Should paediatric intensive care be centralised? Trent versus Victoria

1997 
Summary Background The mortality rate is lower among children admitted to specialist paediatric intensive care units (ICUs) than among those admitted to mixed adult and paediatric units in non-tertiary hospitals. In the UK, however, few children receive intensive care in specialist paediatric units. We compared the ICU mortality rate in children from the area of the Trent Health Authority, UK, with the rate in children from Victoria, Australia, where paediatric intensive care is highly centralised. Methods We studied all children under 16 years of age from Trent and Victoria who received intensive care between April 1, 1994, and March 31, 1995. Children younger than 1 month were excluded unless they had cardiac disorders. We developed a logistic regression model that used information gathered at the time of admission to ICU to adjust for risk of mortality. Findings The rates of admission of children to intensive care were similar for Trent and Victoria (1·22 and 1·18 per 1000 children per year), but the mean duration of an ICU stay was 3·93 days for Trent children compared with 2·14 days for children from Victoria. 74 (7·3%) of the 1014 children from Trent died, compared with 60 (5·0%) of the 1194 children from Victoria.
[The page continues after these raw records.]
(** Past the gate, with the hooks of [BaseHub]: the pipeline is the
    precondition step followed by routing. *)
Lemma handle_action_plain rt w hub action_id user_id params s action agent :
  initialized hub = true ->
  _get_action hub action_id = Some action ->
  agents hub !! Config.agent action = Some agent ->
  Config.skill action ∈ Config.exposed (Config.skill_exposure agent) ->
  plain_hooks hub ->
  handle_action rt w hub action_id user_id params s
    = match precondition_step rt w hub action user_id params
              (entered s action_id user_id params) with
      | (Ok (Some r), s2) => (Ok r, s2)
      | (Ok None, s2) =>
          match Router.route_action w (agents hub) action user_id params
                  s2 with
          | (Ok result, s3) =>
              (Ok result,
               with_event s3 (HookComplete action_id user_id result))
          | (Raise e, s3) => (Raise e, s3)
          end
      | (Raise e, s2) => (Raise e, s2)
      end.
Proof.
  intros Hinit Hact Hagent Hskill [Hstart Hcomplete].
  unfold handle_action, Config.is_user_callable.
  rewrite Hinit, Hact, Hagent, bool_decide_eq_true_2 by done. simpl.
  rewrite Hstart, Hcomplete.
  unfold mbind, M_bind, emit, default_on_action_start,
    default_on_action_complete, mret, M_ret, entered.
  by destruct (precondition_step _ _ _ _ _ _ _) as [[[r|]|e] s2].
Qed.

Lemma route_exposed w agents action user_id params s agent :
  agents !! Config.agent action = Some agent ->
  Config.skill action ∈ Config.exposed (Config.skill_exposure agent) ->
  Router.route_action w agents action user_id params s
    = (RouterProps.delivered w s (Config.url agent)
         (Router.a2a_envelope (uuid4 w (uuid_count s)) (Config.skill action)
                              user_id params),
       RouterProps.after_call s (Config.url agent)
         (Router.a2a_envelope (uuid4 w (uuid_count s)) (Config.skill action)
                              user_id params)).
Proof.
  intros Ha He. unfold Router.route_action, Config.is_hub_callable.
  rewrite Ha, bool_decide_eq_true_2 by done. simpl.
  apply RouterProps.build_then_send.
Qed.

(** [X22] With the hooks of [BaseHub], an action that passes the gate and
    either declares no precondition or declares one whose agent is not
    registered is simply routed: one request goes to the action's agent,
    the outcome is the router's, and the trace is the start hook, the post
    and, on success, the completion hook.  A precondition naming a missing
    agent never blocks and never costs a network call. *)
Theorem X22_missing_precondition_agent_is_no_precondition
    rt w hub action_id user_id params s action agent :
  initialized hub = true ->
  _get_action hub action_id = Some action ->
  agents hub !! Config.agent action = Some agent ->
  Config.skill action ∈ Config.exposed (Config.skill_exposure agent) ->
  plain_hooks hub ->
  declared_precondition action = None
  \/ (exists p, declared_precondition action = Some p
                /\ agents hub !! (Router.parse_precondition p).1 = None) ->
  let s1 := entered s action_id user_id params in
  let message := Router.a2a_envelope (uuid4 w (uuid_count s1))
                   (Config.skill action) user_id params in
  handle_action rt w hub action_id user_id params s
    = match RouterProps.delivered w s1 (Config.url agent) message with
      | Ok result =>
          (Ok result,
           with_event (RouterProps.after_call s1 (Config.url agent) message)
                      (HookComplete action_id user_id result))
      | Raise e =>
          (Raise e, RouterProps.after_call s1 (Config.url agent) message)
      end.
Proof.
  intros Hinit Hact Hagent Hskill Hplain Hpre s1 message.
  rewrite (handle_action_plain rt w hub action_id user_id params s action
             agent) by done.
  fold s1.
  assert (Hstep : precondition_step rt w hub action user_id params s1
                  = (Ok None, s1)).
  { unfold precondition_step. destruct Hpre as [->|(p & -> & Hp)]; [done|].
    rewrite (EffFacts.bind_ok _ _ _ _ _
               (RouterFacts.check_precondition_fail_open rt w (agents hub) p
                  user_id params s1 Hp)).
    done. }
  rewrite Hstep, (route_exposed w (agents hub) action user_id params s1 agent)
    by done.
  fold message. by destruct (RouterProps.delivered _ _ _ _).
Qed.
Lemma serve_with_get_song failing id c :
  serve_with failing (GetSong id) c =
  (match raises failing with
   | Some text => answer_error text
   | None => reply (GetSong id) c
   end, c, [FindOne]).
Proof.
  unfold reply. rewrite serve_get_song.
  destruct failing as [|[text|] failing]; [| done |].
  - unfold serve_with, route, get_song_by_id, try_except, try_except_as.
    unfold bind, find_one, store_call. simpl. by destruct (find _ c).
  - unfold serve_with, route, get_song_by_id, try_except, try_except_as.
    unfold bind, find_one, store_call. simpl. by destruct (find _ c).
Qed.

Lemma serve_with_delete_song failing id c :
  serve_with failing (DeleteSong id) c =
  match raises failing with
  | Some text => (answer_error text, c, [DeleteOne])
  | None => serve (DeleteSong id) c
  end.
Proof.
  destruct failing as [|[text|] failing]; [done | done |].
  unfold serve, serve_with, route, delete_song, try_except, try_except_as.
  unfold bind, delete_one, store_call. simpl.
  by destruct (bool_decide _).
Qed.

Lemma serve_with_post_song failing song_data c :
  serve_with failing (PostSong song_data) c =
  match song_data !! "id" with
  | None => (answer_error "'id'", c, [])
  | Some id =>
      match raises failing with
      | Some text => (answer_error text, c, [FindOne])
      | None =>
          if truthy (find (matches_id id) c) then
            serve (PostSong song_data) c
          else
            match raises (skipn 1 failing) with
            | Some text => (answer_error text, c, [FindOne; InsertOne])
            | None => serve (PostSong song_data) c
            end
      end
  end.
Proof.
  rewrite serve_post_song.
  unfold serve_with, route, create_song, try_except, try_except_as.
  unfold bind, getitem, ret, raise, find_one, insert_one, store_call.
  destruct (song_data !! "id") as [id|]; simpl; [| done].
  destruct failing as [|[text|] failing]; simpl; [| done |].
  - destruct (truthy _); simpl; [done |]. by destruct (assign_id song_data c).
  - destruct (truthy _); simpl; [done |].
    destruct failing as [|[text|] failing]; simpl; [| done |];
      by destruct (assign_id song_data c).
Qed.

(** [update_song] when store calls raise: the run is the one without
    failures, or it ends in 500 at the first lookup, at the write (nothing
    written), or at the second lookup (the write stays). *)
Lemma serve_with_put_song failing id song_data c :
  serve_with failing (PutSong id song_data) c = serve (PutSong id song_data) c
  ∨ (∃ text,
       serve_with failing (PutSong id song_data) c
       = (answer_error text, c, [FindOne]))
  ∨ (∃ text,
       serve_with failing (PutSong id song_data) c
       = (answer_error text, c, [FindOne; UpdateOne]))
  ∨ (∃ text,
       serve_with failing (PutSong id song_data) c
       = (answer_error text, after (PutSong id song_data) c,
          [FindOne; UpdateOne; FindOne])).
Proof.
  rewrite after_put_song.
  unfold serve, serve_with, route, update_song, try_except, try_except_as.
  unfold bind, find_one, update_one, store_call.
  unfold subscript, getitem, jsonify_found, ret, raise.
  destruct failing as [|[t1|] failing]; simpl;
    [by left | right; left; by eexists |].
  destruct (find (matches_id (JInt id)) c) as [d|] eqn:Hfind; simpl; [| by left].
  destruct failing as [|[t2|] failing]; simpl;
    [by left | right; right; left; by eexists |].
  destruct failing as [|[t3|] failing]; simpl;
    [by left | right; right; right; by eexists |].
  left.
  destruct (find (matches_id (JInt id)) (update_first _ _ c)) as [u|];
    simpl; [| done].
  destruct (u !! "lyrics"); simpl; [| done].
  destruct (song_data !! "lyrics"); simpl; [| done].
  destruct (py_eq _ _); simpl.
  - destruct (u !! "title"); simpl; [| done].
    destruct (song_data !! "title"); simpl; [| done].
    destruct (py_eq _ _); simpl; [done |].
    by destruct (mapM _ _).
  - by destruct (mapM _ _).
Qed.

(** A store call that raises adds no collection to the ones the service
    can hold: a request leaves the collection it found, or the one its run
    without failures leaves. *)
Lemma after_with_cases failing r c :
  after_with failing r c = c ∨ after_with failing r c = after r c.
Proof.
  unfold after_with, after.
  destruct r as [| | |id|song_data|id song_data|id].
  - rewrite serve_with_get_health. by left.
  - rewrite serve_with_get_count. by left.
  - rewrite serve_with_get_songs. by left.
  - rewrite serve_with_get_song. by left.
  - rewrite serve_with_post_song.
    destruct (song_data !! "id"); [| by left].
    destruct (raises failing); [by left |].
    destruct (truthy _); [by right |].
    destruct (raises _); [by left | by right].
  - destruct (serve_with_put_song failing id song_data c)
      as [-> | [(text & ->) | [(text & ->) | (text & ->)]]]; auto.
  - rewrite serve_with_delete_song.
    destruct (raises failing); [by left | by right].
Qed.

Lemma reachable_serve_with allowed file c0 failing r c :
  allowed r → reachable allowed file c0 c →
  reachable allowed file c0 (after_with failing r c).
Proof.
  intros Hr Hc. destruct (after_with_cases failing r c) as [-> | ->]; [done |].
  by apply reachable_serve.
Qed.

End failures.

(** * The claims *)

(** C1.  [PUT /song/1] with a body whose title and lyrics both differ from
    the stored ones: the document is rewritten with the new title and
    lyrics, and the answer is 200 with "song found, but nothing updated"
    instead of the updated song object. *)
Theorem update_song_changed_reports_nothing_updated :
  let song_data : payload := {[ "title" := JStr "x"; "lyrics" := JStr "y" ]} in
  (seeded !! 0%nat) ≫= (.!! "title") = Some (BJson (JStr "a"))
  ∧ (seeded !! 0%nat) ≫= (.!! "lyrics") = Some (BJson (JStr "b"))
  ∧ (seeded !! 0%nat) ≫= (.!! "id") = Some (BJson (JInt 1))
  ∧ (after (PutSong 1 song_data) seeded !! 0%nat) ≫= (.!! "title") = Some (BJson (JStr "x"))
  ∧ (after (PutSong 1 song_data) seeded !! 0%nat) ≫= (.!! "lyrics") = Some (BJson (JStr "y"))
  ∧ reply (PutSong 1 song_data) seeded =
    Response (message "message" "song found, but nothing updated") 200.
Proof. vm_compute. by split_and!. Qed.

(** C2.  [POST /song] with a body whose [id] is the id of a stored document
    answers 302 with [{"Message": "song with id {id} already present"}] and
    leaves the collection as it was.  When no document has that id, the body
    is appended to the collection as a new document that holds every field
    of the body, and the answer is 201 with [{"inserted id": ...}] naming
    the [_id] of that document, which, unless the body brought its own, is
    an identifier no other document has.  The id is any JSON scalar but
    [null]. *)
Theorem create_song_conflict_or_insert
    (c : collection) (song_data : payload) (id : jval) :
  song_data !! "id" = Some id →
  id ≠ JNull →
  ((∃ d, d ∈ c ∧ d !! "id" = Some (BJson id)) →
     reply (PostSong song_data) c =
       Response
         (message "Message" ("song with id " +:+ pystr id +:+ " already present"))
         302
     ∧ after (PostSong song_data) c = c)
  ∧ ((∀ d, d ∈ c → d !! "id" ≠ Some (BJson id)) →
     ∃ inserted_id d,
       reply (PostSong song_data) c =
         Response (message "inserted id" (bstr inserted_id)) 201
       ∧ after (PostSong song_data) c = c ++ [d]
       ∧ stored_as song_data d
       ∧ d !! "_id" = Some inserted_id
       ∧ (∀ k, k ≠ "_id" → song_data !! k = None → d !! k = None)
       ∧ (song_data !! "_id" = None →
            ∃ o, inserted_id = BOid o ∧ ∀ d', d' ∈ c → d' !! "_id" ≠ Some (BOid o))).
Proof.
  intros Hid Hnull. unfold reply, after.
  rewrite serve_post_song, Hid, truthy_find by done.
  split.
  - intros (d & Hd & Hn).
    rewrite bool_decide_eq_true_2; [done |].
    apply (find_is_Some _ c d); [done |]. by apply matches_id_value.
  - intros Habsent.
    rewrite bool_decide_eq_false_2.
    + exists (assign_id song_data c).1, (assign_id song_data c).2. simpl.
      split_and!; [done | done | | | |].
      * intros k v Hk. by apply assign_id_fields.
      * apply assign_id_id.
      * intros k Hne Hk. by apply assign_id_other.
      * intros Hnone. exists (fresh_oid c). split.
        -- unfold assign_id. by rewrite Hnone.
        -- intros d' Hd'. by apply fresh_oid_unused.
    + intros [d Hfind]. apply find_Some in Hfind as (i & Hi & Hd & _).
      apply matches_id_value in Hd; [| done]. destruct (Habsent d); [| done].
      by eapply list_elem_of_lookup_2.
Qed.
With adjustment for severity of illness at the time of admission to ICU, the odds ratio for the risk of death for Trent versus Victoria was 2·09 (95% CI 1·37–3·19, pp Interpretation If Trent is representative of the whole country, there are 453 (200–720) excess deaths a year in the UK that are probably due to suboptimal results from paediatric intensive care. If the ratio of paediatric ICUs to children were the same in the UK as in Victoria, there would be only 12 paediatric ICUs in the country. Our findings suggest that substantial reductions in mortality could be achieved if every UK child who needed endotracheal intubation for more than 12–24 h were admitted to one of 12 large specialist paediatric ICUs.